Student Excellence Award Finalist: Binary quantum dot arrays: A plasma-based deterministic approach

Fabrication of size-uniform, compositionally controlled binary quantum dot (QD) [1] arrays is of great interest to the multidisciplinary research community. The increasing number of QD applications in fields ranging from biology to optoelectronics - each with precise structural requirements, necessitates that a more rigorous approach to fabrication be adopted. Conventional fabrication techniques are unable to cope with the myriad requirements for highly tailored QDs. In this paper, emphasis is placed on plasma-related effects such as substrate heating, surface activation energy and the benefits of low-temperature growth offered by thermally non-equilibrium, low-temperature plasma routes.
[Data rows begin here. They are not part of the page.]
(** ** The other entries *)
Section retired.
Variables (i : nat) (m : mem) (w : W).
Hypothesis C : calm m w.
Hypothesis Hl : live m i.

Lemma retire_ne j : j ≠ i → entry_at (retire i m) j = entry_at m j.
Proof.
  intros Hj. unfold retire. set (m1 := released i m).
  change (entry_at (upd_entry i (λ e, set_refcount 0 (set_probe_fd (-1) e)) m1) j = entry_at m j).
  rewrite entry_at_upd_ne by done. unfold m1, released. by case_decide.
Qed.

Lemma retire_dead : ¬ live (retire i m) i.
Proof.
  intros [_ Hr]. unfold retire in Hr. set (m1 := released i m) in Hr.
  change (0 < refcount (entry_at (upd_entry i (λ e, set_refcount 0 (set_probe_fd (-1) e)) m1) i)) in Hr.
  rewrite entry_at_upd_eq in Hr; [cbn in Hr; lia|]. unfold m1, released. destruct Hl.
  case_decide; cbn [synth_table upd_tty set_tty_table]; rewrite (calm_len _ _ _ _ C); done.
Qed.

Lemma retire_live j : live (retire i m) j ↔ j ≠ i ∧ live m j.
Proof.
  destruct (decide (j = i)) as [->|Hj]; [split; [by intros ?%retire_dead|by intros []]|].
  unfold live. rewrite retire_ne by done. tauto.
Qed.

Lemma retire_wraps j s : wraps (retire i m) j s ↔ j ≠ i ∧ wraps m j s.
Proof.
  unfold wraps. rewrite retire_live. destruct (decide (j = i)) as [->|Hj]; [tauto|]. rewrite retire_ne by done. tauto.
Qed.

Lemma retire_slot j : j ≠ i → tty_slot (retire i m) j = tty_slot m j.
Proof. intros Hj. unfold tty_slot. by rewrite retire_ne. Qed.
Lemma elfclamp_run mem phoff phnum :
  elf64 mem phoff phnum → load_aligns mem phoff phnum 0 ≠ [] →
  ∃ changed mem', elfclamp mem = Some (unified changed, mem') ∧
    clamped phoff phnum 0 (foldl pick 0 (load_aligns mem phoff phnum 0)) mem mem'.
Proof.
  intros [Hwf Hmag Hcl Hoff Hent Hne] Hld. pose proof (wf_phnum_range _ _ _ Hwf) as Hn.
  pose proof Hwf as [Hb Hnum H1 H2 H3].
  pose proof (elf64_aligns mem phoff phnum Hb) as Hpos.
  set (l := load_aligns mem phoff phnum 0) in *.
  destruct (unify_loop_spec phoff phnum phnum_bound 0 mem (foldl pick 0 l) 0)
    as (mem' & c & E & Hc); [done|lia|unfold phnum_bound; lia|by apply pick_range|].
  exists c, mem'. split; [|done].
  unfold elfclamp. unfold sizeof_Ehdr, sizeof_Phdr in *.
  assert ((zlength mem <? 64) = false) as -> by (apply Z.ltb_ge; lia).
  rewrite bool_decide_true by done. cbn [negb]. rewrite Hcl, Hoff, Hnum, Hent.
  cbn [mbind option_bind]. rewrite Z.eqb_refl. cbn [negb].
  assert ((phoff =? 0) || (phnum =? 0) = false) as ->.
  { apply orb_false_iff. rewrite !Z.eqb_neq. lia. }
  rewrite Z.eqb_refl. cbn [negb].
  rewrite wrap_u_id by (unfold in_u; lia).
  assert ((zlength mem <? phoff + phnum * 56) = false) as -> by (apply Z.ltb_ge; lia).
  rewrite (min_loop_spec phoff phnum) by (done || lia || (unfold phnum_bound; lia)).
  fold l. cbn [mbind option_bind]. assert ((0 + zlength l =? 0) = false) as ->.
  { apply Z.eqb_neq. unfold zlength. destruct l; [done|]. simpl. lia. }
  rewrite E. done.
Qed.


(** ** What exec minds: alignments that differ

    The running alignment and the verdict, as [elf_needs_fixup] keeps them. *)
Definition mix (st : Z * bool) (a : Z) : Z * bool :=
  let align := if fst st =? 0 then a else fst st in (align, snd st || negb (a =? align)).

Definition mixed_aligns (l : list Z) : bool := snd (foldl mix (0, false) l).

Lemma mixed_from l al b :
  al ≠ 0 → snd (foldl mix (al, b) l) = true ↔ b = true ∨ ∃ a, a ∈ l ∧ a ≠ al.
Proof.
  intros Hal. revert b. induction l as [|a l IH]; intros b; cbn [foldl].
  { simpl. split; [by left|]. intros [H|(a & Ha & _)]; [done|set_solver]. }
  unfold mix at 2. cbn [fst snd]. apply Z.eqb_neq in Hal as Hal'. rewrite Hal', IH.
  rewrite orb_true_iff, negb_true_iff, Z.eqb_neq. setoid_rewrite elem_of_cons. naive_solver.
Qed.

(** When no alignment is zero, the verdict is that two of them differ. *)
Lemma mixed_aligns_spec l : 0 ∉ l → mixed_aligns l = true ↔ ∃ a b, a ∈ l ∧ b ∈ l ∧ a ≠ b.
Proof.
  intros Hz. unfold mixed_aligns. destruct l as [|a l]; [split; [done|set_solver]|].
  cbn [foldl]. change (mix (0, false) a) with (a, false || negb (a =? a)).
  rewrite Z.eqb_refl. cbn [negb orb]. rewrite mixed_from by set_solver.
  split; [intros [|(b & Hb & Hne)]; [done|exists b, a; set_solver]|].
  intros (b & c & Hb & Hc & Hne). right.
  destruct (decide (b = a)) as [->|]; [exists c; set_solver|exists b; set_solver].
Qed.

Lemma mixed_uniform l a : Forall (λ b, b = a) l → mixed_aligns l = false.
Proof.
  assert (∀ al b, al = 0 ∨ al = a → Forall (λ b, b = a) l → snd (foldl mix (al, b) l) = b) as H.
  { induction l as [|c l IH]; intros al b Hal Hl; [done|]. apply Forall_cons in Hl as [-> Hl].
    cbn [foldl]. unfold mix at 2. cbn [fst snd].
    assert ((if al =? 0 then a else al) = a) as ->.
    { destruct Hal as [->| ->]; [done|]. by destruct (a =? 0) eqn:E; [apply Z.eqb_eq in E|]. }
    rewrite Z.eqb_refl, orb_false_r. apply IH; auto. }
  intros Hl. apply H; [by left|done].
Qed.

(** After [elfclamp] the alignments are uniform. *)
Lemma clamped_aligns phoff phnum a mem mem' :
  wf mem phoff phnum → clamped phoff phnum 0 a mem mem' →
  Forall (λ b, b = a) (load_aligns mem' phoff phnum 0).
Proof.
  intros Hwf [Hl _ Hf Ha]. apply Forall_forall. intros b Hb%elem_of_load_aligns.
  destruct Hb as (j & Hj & HT & Hb). rewrite (type_frame phoff phnum mem mem') in HT; try done.
  - rewrite Ha in Hb by done. by injection Hb.
  - intros k Hk. apply Hf. intros (x & Hx & _ & Hxk). by apply (Hk x).
Qed.

Lemma clamped_elf64 phoff phnum a mem mem' :
  elf64 mem phoff phnum → clamped phoff phnum 0 a mem mem' → elf64 mem' phoff phnum.
Proof.
  intros [[Hb Hn H1 H2 H3] Hmag Hcl Hoff Hent Hne] [Hl Hb' Hf _].
  assert (∀ k, Z.of_nat k < 64 → mem' !! k = mem !! k) as Hk.
  { intros k Hk. apply Hf. intros (j & Hj & _ & Hjk). unfold sizeof_Ehdr, sizeof_Phdr in *. nia. }
  assert (∀ off n, off + Z.of_nat n ≤ 64 → load mem' off n = load mem off n) as Hld.
  { intros off n Hon. apply load_ext; [done|]. intros k Hk'. apply Hk. lia. }
  split; [split|..]; rewrite ?Hld; try done.
  - unfold zlength in *. by rewrite Hl.
  - unfold zlength in *. by rewrite Hl.
  - rewrite <-Hmag. apply list_eq. intros k. destruct (decide (k < 4)%nat).
    + rewrite !lookup_take_lt by done. apply Hk. lia.
    + by rewrite !lookup_take_ge by lia.
Qed.

(** ** Concrete images *)
Module ElfDemo.
Definition phdr (h : Z * Z) : list Z := le_put 4 (fst h) ++ replicate 44 0 ++ le_put 8 (snd h).
Definition image (phoff : Z) (hs : list (Z * Z)) : list Z :=
  ELFMAG ++ [ELFCLASS64] ++ replicate 27 0 ++ le_put 8 phoff ++ replicate 14 0 ++
  le_put 2 sizeof_Phdr ++ le_put 2 (Z.of_nat (length hs)) ++ replicate 6 0 ++ mjoin (phdr <$> hs).

(** An interpreter and two segments of different alignments. *)
Definition mixed : list Z := image 64 [(PT_INTERP, 1); (PT_LOAD, 2097152); (PT_LOAD, 4096)].

Lemma mixed_elf : elf64 mixed 64 3.
Proof.
  split; [|done..]. split; try done.
  apply (bool_decide_unpack _). by vm_compute.
Qed.
End ElfDemo.


(** The bounds check adds without regard to overflow: a file of 64 bytes whose program headers are
    said to lie 56 bytes below the end of the address space passes it, and the tool reads before
    the start of its mapping. *)
Theorem elfclamp_wraps :
  ∃ mem, Forall byte mem ∧ zlength mem = sizeof_Ehdr ∧ elfclamp mem = None.
Proof.
  exists (take 64 (ElfDemo.image (2 ^ 64 - 56) [(PT_LOAD, 4096)])).
  split; [|by vm_compute]. apply (bool_decide_unpack _). by vm_compute.
Qed.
The competitive edge in using plasmas as versatile nanofabrication tools is examined via a comprehensive analysis of available experimental results and numerical simulation of the deterministic plasma-assisted nanofabrication of compositionally controlled, size-uniform QD arrays. The commercial potential of a plasma-based approach compared to common fabrication techniques such as thermal chemical vapor deposition (CVD) and molecular beam epitaxy (MBE) is explored, as is the application of plasma grown QDs in novel biosensors and third generation solar cells. [1] A. E. Rider et al, J. Appl. Phys. 101, 044306 (2007); I. Levchenko, A. E. Rider, K. Ostrikov, Appl. Phys. Lett. 90, 193110 (2007).